**Instructions for the task**
From the entries below, return exactly the lines beginning at the one that contains "- rewrite decide_False;" and ending at the one that contains "- by pose proof (fault_code_real (AccessFault", both of them included, and only those lines.

Dataset entries
Lemma answers_reservation o log o' :
  answers o log o' -> Forall (fun x => operation x.1.1 <> MEM_LR) log ->
  reservation o' = if decide (Exists writes_memory log) then None else reservation o.
Proof.
  induction 1 as [o|d data e p o o1 o2 log Hd Hv Hok Hpl Hw Hrun d' Hans IH]; intros Hlr.
  { rewrite decide_False; [done|]. by intros ?%Exists_nil. }
  inversion_clear Hlr as [|? ? Hlr1 Hlr']. subst d.
  destruct (get_request_run p o Hv Hok Hpl Hw) as (data' & e' & m2 & o1' & Hrun' & Hs & _).
  rewrite Hrun in Hrun'. apply answered_inj in Hrun' as (<- & <- & <-).
  destruct (serves_reservation _ _ _ _ _ _ _ Hs Hlr1) as [Hyes Hno]. rewrite (IH Hlr').
  destruct (decide (Exists writes_memory log)) as [He|He]; [by rewrite decide_True by by right|].
  destruct (decide (writes_memory (dut o, data, e))) as [Hwr|Hwr].
  - rewrite decide_True by by left. by apply Hyes.
  - rewrite decide_False; [by apply Hno|]. by intros [?|?]%Exists_cons.
Qed.

(** A bare request: its physical address is its address. *)
Definition bare (d : signals) : Prop := ATP.mode (dcache_req_atp d) = ATP_MODE_BARE.

Lemma serves_bare d (m m2 : FlatMemory.memory) rsv data e rsv' :
  serves d m rsv data e m2 rsv' -> bare d -> e = EXC_CAUSE_NONE ->
  access d (dcache_req_address d) m rsv = (data, m2, rsv').
Proof.
  unfold bare. intros Hs Hbare Hnone.
  destruct Hs as [code _ Hc|code _ _ _ Hc|code m1 _ _ _ _ Hc|pa m1 data m2 rsv' _ Hp _ Hacc].
  - by pose proof (fault_code_real (AlignmentFault 0) (operation d) code ltac:(cbn; by rewrite Hc)).
  - by pose proof (fault_code_real (PageFault 0) (operation d) code ltac:(cbn; by rewrite Hc)).
  - by pose proof (fault_code_real (AccessFault 0) (operation d) code ltac:(cbn; by rewrite Hc)).
  - inversion Hp; subst; [done|by rewrite Hbare in *].
Qed.

(** The first answer of a sequence, to a bare request without a fault. *)
Lemma answers_bare o d data log o2 :
  answers o ((d, data, EXC_CAUSE_NONE) :: log) o2 -> bare d ->
  exists (m2 : FlatMemory.memory) o1, access d (dcache_req_address d) (byte_at (memory o)) (reservation o)
      = (data, m2, reservation o1)
    /\ byte_at (memory o1) ≡ₘ m2 /\ answers o1 log o2.
Proof.
  intros Hans Hbare. inversion Hans as [|d0 x e p o0 o1 o3 log0 Hd Hv Hok Hpl Hw Hrun d' Hans']; subst.
  destruct (get_request_run p o Hv Hok Hpl Hw) as (data' & e' & m2 & o1' & Hrun' & Hs & Hm2 & _).
  rewrite Hrun in Hrun'. apply answered_inj in Hrun' as (<- & <- & <-).
  exists m2, (set_dut (fun _ => d') o1). split; [|done]. by eapply serves_bare.
Qed.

**Answer section**
  - rewrite decide_False; [by apply Hno|]. by intros [?|?]%Exists_cons.
Qed.

(** A bare request: its physical address is its address. *)
Definition bare (d : signals) : Prop := ATP.mode (dcache_req_atp d) = ATP_MODE_BARE.

Lemma serves_bare d (m m2 : FlatMemory.memory) rsv data e rsv' :
  serves d m rsv data e m2 rsv' -> bare d -> e = EXC_CAUSE_NONE ->
  access d (dcache_req_address d) m rsv = (data, m2, rsv').
Proof.
  unfold bare. intros Hs Hbare Hnone.
  destruct Hs as [code _ Hc|code _ _ _ Hc|code m1 _ _ _ _ Hc|pa m1 data m2 rsv' _ Hp _ Hacc].
  - by pose proof (fault_code_real (AlignmentFault 0) (operation d) code ltac:(cbn; by rewrite Hc)).
  - by pose proof (fault_code_real (PageFault 0) (operation d) code ltac:(cbn; by rewrite Hc)).
  - by pose proof (fault_code_real (AccessFault 0) (operation d) code ltac:(cbn; by rewrite Hc)).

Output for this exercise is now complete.